─── DATA PROVIDED
(* ===== verification/PagingProcess.v ===== *)
(** * Process address spaces ([src/kernel/paging.c])

    Up to four private hierarchies, each with the kernel's identity map and recorded
    mappings and the user pages of one process.  A caller holds a token; the slot it names
    goes from building over installed to active and back.  The frames a process executes
    are narrowed to read-only in every identity map, through an open-addressed table of
    reference-counted global aliases.  The processor runs on the hierarchy [cr3] names. *)

From stdpp Require Import base option list numbers gmap.
From S2P Require Import Prelude Frames Paging PagingBoot.

Definition PAGE_ACCESSED : Z := 1 .<< 5.
Definition PAGE_DIRTY : Z := 1 .<< 6.
Definition PAGE_GLOBAL : Z := 1 .<< 8.

Definition PAGING_PROCESS_IMAGE_ADDRESS : Z := 0x0000400000000000.
Definition PAGING_PROCESS_STACK_GUARD : Z := 0x0000400000200000.
Definition PAGING_PROCESS_STACK_PAGES : Z := 4.
Definition PAGING_PROCESS_STACK_BASE : Z := PAGING_PROCESS_STACK_GUARD + PAGING_PAGE_SIZE.
Definition PAGING_PROCESS_STACK_END : Z := PAGING_PROCESS_STACK_BASE + PAGING_PROCESS_STACK_PAGES * PAGING_PAGE_SIZE.
Definition PAGING_LINUX_IMAGE_BASE : Z := 0x0000400001000000.
Definition PAGING_LINUX_IMAGE_PAGES : Z := 9.
Definition PAGING_LINUX_IMAGE_READ_PREFIX_PAGE : Z := 0.
Definition PAGING_LINUX_IMAGE_EXECUTE_FIRST_PAGE : Z := 1.
Definition PAGING_LINUX_IMAGE_EXECUTE_PAGES : Z := 6.
Definition PAGING_LINUX_IMAGE_READ_SUFFIX_PAGE : Z :=
  PAGING_LINUX_IMAGE_EXECUTE_FIRST_PAGE + PAGING_LINUX_IMAGE_EXECUTE_PAGES.
Definition PAGING_LINUX_IMAGE_WRITE_PAGE : Z := PAGING_LINUX_IMAGE_PAGES - 1.
Definition PAGING_LINUX_IMAGE_END : Z := PAGING_LINUX_IMAGE_BASE + PAGING_LINUX_IMAGE_PAGES * PAGING_PAGE_SIZE.
Definition PAGING_LINUX_UNAME_IMAGE_BASE : Z := PAGING_LINUX_IMAGE_BASE.
Definition PAGING_LINUX_UNAME_IMAGE_PAGES : Z := 11.
Definition PAGING_LINUX_UNAME_IMAGE_READ_PREFIX_PAGE : Z := 0.
Definition PAGING_LINUX_UNAME_IMAGE_EXECUTE_FIRST_PAGE : Z := 1.
Definition PAGING_LINUX_UNAME_IMAGE_EXECUTE_PAGES : Z := 7.
Definition PAGING_LINUX_UNAME_IMAGE_READ_SUFFIX_FIRST_PAGE : Z := 8.
Definition PAGING_LINUX_UNAME_IMAGE_READ_SUFFIX_PAGES : Z := 2.
Definition PAGING_LINUX_UNAME_IMAGE_WRITE_PAGE : Z := 10.
Definition PAGING_LINUX_UNAME_IMAGE_END : Z :=
  PAGING_LINUX_UNAME_IMAGE_BASE + PAGING_LINUX_UNAME_IMAGE_PAGES * PAGING_PAGE_SIZE.
Definition PAGING_LINUX_CAT_IMAGE_BASE : Z := PAGING_LINUX_IMAGE_BASE.
Definition PAGING_LINUX_CAT_IMAGE_PAGES : Z := 12.
Definition PAGING_LINUX_CAT_IMAGE_READ_PREFIX_PAGE : Z := 0.
Definition PAGING_LINUX_CAT_IMAGE_EXECUTE_FIRST_PAGE : Z := 1.
Definition PAGING_LINUX_CAT_IMAGE_EXECUTE_PAGES : Z := 7.
Definition PAGING_LINUX_CAT_IMAGE_READ_SUFFIX_FIRST_PAGE : Z := 8.
Definition PAGING_LINUX_CAT_IMAGE_READ_SUFFIX_PAGES : Z := 2.
Definition PAGING_LINUX_CAT_IMAGE_WRITE_FIRST_PAGE : Z := 10.
Definition PAGING_LINUX_CAT_IMAGE_WRITE_PAGES : Z := 2.
Definition PAGING_LINUX_CAT_IMAGE_END : Z :=
  PAGING_LINUX_CAT_IMAGE_BASE + PAGING_LINUX_CAT_IMAGE_PAGES * PAGING_PAGE_SIZE.
Definition PAGING_LINUX_HEAP_BASE : Z := 0x0000400001100000.
Definition PAGING_LINUX_HEAP_PAGES : Z := 2.
Definition PAGING_LINUX_ANON_ADDRESS : Z := 0x0000400001110000.
Definition PAGING_LINUX_STACK_GUARD : Z := 0x0000400001200000.
Definition PAGING_LINUX_STACK_PAGES : Z := 4.
Definition PAGING_LINUX_STACK_BASE : Z := PAGING_LINUX_STACK_GUARD + PAGING_PAGE_SIZE.
Definition PAGING_LINUX_STACK_END : Z := PAGING_LINUX_STACK_BASE + PAGING_LINUX_STACK_PAGES * PAGING_PAGE_SIZE.
Definition PAGING_PROCESS_ALIAS_MAX_PAGES : Z := 4096.
Definition PAGING_PROCESS_EXPECTED_MAX_PAGES : Z := 16384.
Definition PAGING_NATIVE_IMAGE_BASE : Z := 0x0000400000000000.
Definition PAGING_NATIVE_IMAGE_END : Z := 0x0000400100000000.
Definition PAGING_NATIVE_ANON_BASE : Z := 0x0000500000000000.
Definition PAGING_NATIVE_ANON_END : Z := 0x0000500040000000.
Definition PAGING_NATIVE_SURFACE_BASE : Z := 0x0000580000000000.
Definition PAGING_NATIVE_SURFACE_END : Z := 0x0000580010000000.
Definition PAGING_NATIVE_STACK_BASE : Z := 0x0000600000000000.
Definition PAGING_NATIVE_STACK_END : Z := 0x0000600001000000.
Definition PAGING_PROCESS_SPACE_SLOTS : nat := 4.
Definition PAGING_GLOBAL_ALIAS_CAPACITY : Z := Z.of_nat PAGING_PROCESS_SPACE_SLOTS * PAGING_PROCESS_ALIAS_MAX_PAGES.

(** ** Data *)

Inductive paging_process_space_state :=
| PAGING_PROCESS_SPACE_INVALID
| PAGING_PROCESS_SPACE_BUILDING
| PAGING_PROCESS_SPACE_INSTALLED
| PAGING_PROCESS_SPACE_ACTIVE
| PAGING_PROCESS_SPACE_RELEASED.

#[global] Instance paging_process_space_state_eq_dec : EqDecision paging_process_space_state.
Proof. solve_decision. Defined.

Inductive paging_process_mapping_kind :=
| PAGING_PROCESS_MAPPING_IMAGE
| PAGING_PROCESS_MAPPING_STACK
| PAGING_PROCESS_MAPPING_LINUX_IMAGE
| PAGING_PROCESS_MAPPING_LINUX_UNAME_IMAGE
| PAGING_PROCESS_MAPPING_LINUX_CAT_IMAGE
| PAGING_PROCESS_MAPPING_LINUX_STACK
| PAGING_PROCESS_MAPPING_LINUX_HEAP
| PAGING_PROCESS_MAPPING_LINUX_ANON
| PAGING_PROCESS_MAPPING_NATIVE_IMAGE
| PAGING_PROCESS_MAPPING_NATIVE_ANON
| PAGING_PROCESS_MAPPING_NATIVE_TLS
| PAGING_PROCESS_MAPPING_NATIVE_SURFACE
| PAGING_PROCESS_MAPPING_NATIVE_STACK.

(** The caller's token. *)
Record paging_process_space := ProcessSpace {
  ps_root : Z;
  ps_generation : Z;
  ps_frames : Z;
  ps_state : paging_process_space_state
}.

Record paging_process_image_alias := ImageAlias {
  ia_physical : Z;
  ia_generation : Z;
  ia_active : bool
}.

(** The used part of the array; [count] is its length. *)
Record paging_process_alias_set := AliasSet {
  as_physical : list Z;
  as_generation : Z;
  as_active : bool
}.

Record paging_process_expected_page := ExpectedPage {
  ep_virtual : Z;
  ep_physical : Z;
  ep_permissions : Z
}.

Record process_space_runtime := SpaceRuntime {
  sr_hierarchy : hierarchy;
  sr_generation : Z;
  sr_state : paging_process_space_state;
  sr_owned : bool
}.

(** [None] for [SIZE_MAX]. *)
Record process_alias_page_runtime := AliasPage {
  ap_physical : Z;
  ap_saved_entry : Z;
  ap_split_table : Z;
  ap_global_index : option Z;
  ap_split : bool
}.

Record process_alias_runtime := AliasRuntime {
  ar_generation : Z;
  ar_pages : gmap Z process_alias_page_runtime;
  ar_count : Z;
  ar_order : Z;
  ar_owned : bool
}.

Inductive global_alias_state := PAGING_GLOBAL_ALIAS_EMPTY | PAGING_GLOBAL_ALIAS_LIVE | PAGING_GLOBAL_ALIAS_TOMBSTONE.

#[global] Instance global_alias_state_eq_dec : EqDecision global_alias_state.
Proof. solve_decision. Defined.

Record global_alias_runtime := GlobalAlias {
  ga_physical : Z;
  ga_saved_entry : Z;
  ga_split_table : Z;
  ga_order : Z;
  ga_references : Z;
  ga_state : global_alias_state;
  ga_split : bool
}.

(** Static storage starts zeroed; an array is a map from its indices. *)
Definition zero_alias_page : process_alias_page_runtime := AliasPage 0 0 0 (Some 0) false.
Definition zero_global_alias : global_alias_runtime := GlobalAlias 0 0 0 0 0 PAGING_GLOBAL_ALIAS_EMPTY false.
Definition zero_space_runtime : process_space_runtime :=
  SpaceRuntime (Hierarchy 0 0 0 0 0 false true) 0 PAGING_PROCESS_SPACE_INVALID false.
Definition zero_alias_runtime : process_alias_runtime := AliasRuntime 0 ∅ 0 0 false.

(** The static variables of the process part, beside those of [boot]. *)
Record spaces (C : Type) := Spaces {
  sp_boot : boot C;
  process_spaces : list process_space_runtime;
  process_aliases : list process_alias_runtime;
  global_aliases : gmap Z global_alias_runtime;
  global_alias_live_count : Z;
  next_global_alias_order : Z;
  next_alias_order : Z;
  next_process_generation : Z;
  next_alias_generation : Z
}.

Arguments Spaces {C} _ _ _ _ _ _ _ _ _.
Arguments sp_boot {C} _.
Arguments process_spaces {C} _.
Arguments process_aliases {C} _.
Arguments global_aliases {C} _.
Arguments global_alias_live_count {C} _.
Arguments next_global_alias_order {C} _.
Arguments next_alias_order {C} _.
Arguments next_process_generation {C} _.
Arguments next_alias_generation {C} _.

Definition zero_process_space : paging_process_space := ProcessSpace 0 0 0 PAGING_PROCESS_SPACE_INVALID.
Definition zero_process_alias : paging_process_image_alias := ImageAlias 0 0 false.
Definition zero_process_alias_set : paging_process_alias_set := AliasSet [] 0 false.

(** ** Requests *)

Definition page_aligned (a : Z) : bool := a .& (PAGING_PAGE_SIZE - 1) =? 0.

Definition between_ (lo hi a : Z) : bool := (lo <=? a) && (a <? hi).

Definition process_mapping_request_valid (kind : paging_process_mapping_kind) (va permissions : Z) : bool :=
  let page base := (va - base) / PAGING_PAGE_SIZE in
  match kind with
  | PAGING_PROCESS_MAPPING_IMAGE => (va =? PAGING_PROCESS_IMAGE_ADDRESS) && (permissions =? PAGING_EXECUTE)
  | PAGING_PROCESS_MAPPING_STACK =>
      between_ PAGING_PROCESS_STACK_BASE PAGING_PROCESS_STACK_END va && page_aligned va && (permissions =? PAGING_WRITE)
  | PAGING_PROCESS_MAPPING_LINUX_IMAGE =>
      if negb (between_ PAGING_LINUX_IMAGE_BASE PAGING_LINUX_IMAGE_END va) || negb (page_aligned va) then false
      else
        let p := page PAGING_LINUX_IMAGE_BASE in
        if (p =? PAGING_LINUX_IMAGE_READ_PREFIX_PAGE) || (p =? PAGING_LINUX_IMAGE_READ_SUFFIX_PAGE) then
          permissions =? PAGING_READ
        else if between_ PAGING_LINUX_IMAGE_EXECUTE_FIRST_PAGE
               (PAGING_LINUX_IMAGE_EXECUTE_FIRST_PAGE + PAGING_LINUX_IMAGE_EXECUTE_PAGES) p then
          permissions =? PAGING_EXECUTE
        else (p =? PAGING_LINUX_IMAGE_WRITE_PAGE) && (permissions =? PAGING_WRITE)
  | PAGING_PROCESS_MAPPING_LINUX_UNAME_IMAGE =>
      if negb (between_ PAGING_LINUX_UNAME_IMAGE_BASE PAGING_LINUX_UNAME_IMAGE_END va) || negb (page_aligned va) then false
      else
        let p := page PAGING_LINUX_UNAME_IMAGE_BASE in
        if (p =? PAGING_LINUX_UNAME_IMAGE_READ_PREFIX_PAGE)
           || between_ PAGING_LINUX_UNAME_IMAGE_READ_SUFFIX_FIRST_PAGE
                (PAGING_LINUX_UNAME_IMAGE_READ_SUFFIX_FIRST_PAGE + PAGING_LINUX_UNAME_IMAGE_READ_SUFFIX_PAGES) p then
          permissions =? PAGING_READ
        else if between_ PAGING_LINUX_UNAME_IMAGE_EXECUTE_FIRST_PAGE
               (PAGING_LINUX_UNAME_IMAGE_EXECUTE_FIRST_PAGE + PAGING_LINUX_UNAME_IMAGE_EXECUTE_PAGES) p then
          permissions =? PAGING_EXECUTE
        else (p =? PAGING_LINUX_UNAME_IMAGE_WRITE_PAGE) && (permissions =? PAGING_WRITE)
  | PAGING_PROCESS_MAPPING_LINUX_CAT_IMAGE =>
      if negb (between_ PAGING_LINUX_CAT_IMAGE_BASE PAGING_LINUX_CAT_IMAGE_END va) || negb (page_aligned va) then false
      else
        let p := page PAGING_LINUX_CAT_IMAGE_BASE in
        if (p =? PAGING_LINUX_CAT_IMAGE_READ_PREFIX_PAGE)
           || between_ PAGING_LINUX_CAT_IMAGE_READ_SUFFIX_FIRST_PAGE
                (PAGING_LINUX_CAT_IMAGE_READ_SUFFIX_FIRST_PAGE + PAGING_LINUX_CAT_IMAGE_READ_SUFFIX_PAGES) p then
          permissions =? PAGING_READ
        else if between_ PAGING_LINUX_CAT_IMAGE_EXECUTE_FIRST_PAGE
               (PAGING_LINUX_CAT_IMAGE_EXECUTE_FIRST_PAGE + PAGING_LINUX_CAT_IMAGE_EXECUTE_PAGES) p then
          permissions =? PAGING_EXECUTE
        else between_ PAGING_LINUX_CAT_IMAGE_WRITE_FIRST_PAGE
               (PAGING_LINUX_CAT_IMAGE_WRITE_FIRST_PAGE + PAGING_LINUX_CAT_IMAGE_WRITE_PAGES) p
             && (permissions =? PAGING_WRITE)
  | PAGING_PROCESS_MAPPING_LINUX_STACK =>
      between_ PAGING_LINUX_STACK_BASE PAGING_LINUX_STACK_END va && page_aligned va && (permissions =? PAGING_WRITE)
  | PAGING_PROCESS_MAPPING_LINUX_HEAP =>
      between_ PAGING_LINUX_HEAP_BASE (PAGING_LINUX_HEAP_BASE + PAGING_LINUX_HEAP_PAGES * PAGING_PAGE_SIZE) va
      && page_aligned va && (permissions =? PAGING_WRITE)
  | PAGING_PROCESS_MAPPING_LINUX_ANON => (va =? PAGING_LINUX_ANON_ADDRESS) && (permissions =? PAGING_WRITE)
  | PAGING_PROCESS_MAPPING_NATIVE_IMAGE =>
      between_ PAGING_NATIVE_IMAGE_BASE PAGING_NATIVE_IMAGE_END va && page_aligned va
      && ((permissions =? PAGING_READ) || (permissions =? PAGING_WRITE) || (permissions =? PAGING_EXECUTE))
  | PAGING_PROCESS_MAPPING_NATIVE_ANON | PAGING_PROCESS_MAPPING_NATIVE_TLS =>
      between_ PAGING_NATIVE_ANON_BASE PAGING_NATIVE_ANON_END va && page_aligned va && (permissions =? PAGING_WRITE)
  | PAGING_PROCESS_MAPPING_NATIVE_SURFACE =>
      between_ PAGING_NATIVE_SURFACE_BASE PAGING_NATIVE_SURFACE_END va && page_aligned va && (permissions =? PAGING_WRITE)
  | PAGING_PROCESS_MAPPING_NATIVE_STACK =>
      between_ PAGING_NATIVE_STACK_BASE PAGING_NATIVE_STACK_END va && page_aligned va && (permissions =? PAGING_WRITE)
  end.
──────
→ WORK TASK
Restate word for word the lines of the data above, starting at the line containing "Definition PAGING_LINUX_UNAME_IMAGE_BASE : Z" and ending at the line containing "Definition PAGING_LINUX_CAT_IMAGE_EXECUTE_PAGES : Z", both included, and nothing more.

→ FINISHED TASK
Definition PAGING_LINUX_UNAME_IMAGE_BASE : Z := PAGING_LINUX_IMAGE_BASE.
Definition PAGING_LINUX_UNAME_IMAGE_PAGES : Z := 11.
Definition PAGING_LINUX_UNAME_IMAGE_READ_PREFIX_PAGE : Z := 0.
Definition PAGING_LINUX_UNAME_IMAGE_EXECUTE_FIRST_PAGE : Z := 1.
Definition PAGING_LINUX_UNAME_IMAGE_EXECUTE_PAGES : Z := 7.
Definition PAGING_LINUX_UNAME_IMAGE_READ_SUFFIX_FIRST_PAGE : Z := 8.
Definition PAGING_LINUX_UNAME_IMAGE_READ_SUFFIX_PAGES : Z := 2.
Definition PAGING_LINUX_UNAME_IMAGE_WRITE_PAGE : Z := 10.
Definition PAGING_LINUX_UNAME_IMAGE_END : Z :=
  PAGING_LINUX_UNAME_IMAGE_BASE + PAGING_LINUX_UNAME_IMAGE_PAGES * PAGING_PAGE_SIZE.
Definition PAGING_LINUX_CAT_IMAGE_BASE : Z := PAGING_LINUX_IMAGE_BASE.
Definition PAGING_LINUX_CAT_IMAGE_PAGES : Z := 12.
Definition PAGING_LINUX_CAT_IMAGE_READ_PREFIX_PAGE : Z := 0.
Definition PAGING_LINUX_CAT_IMAGE_EXECUTE_FIRST_PAGE : Z := 1.
Definition PAGING_LINUX_CAT_IMAGE_EXECUTE_PAGES : Z := 7.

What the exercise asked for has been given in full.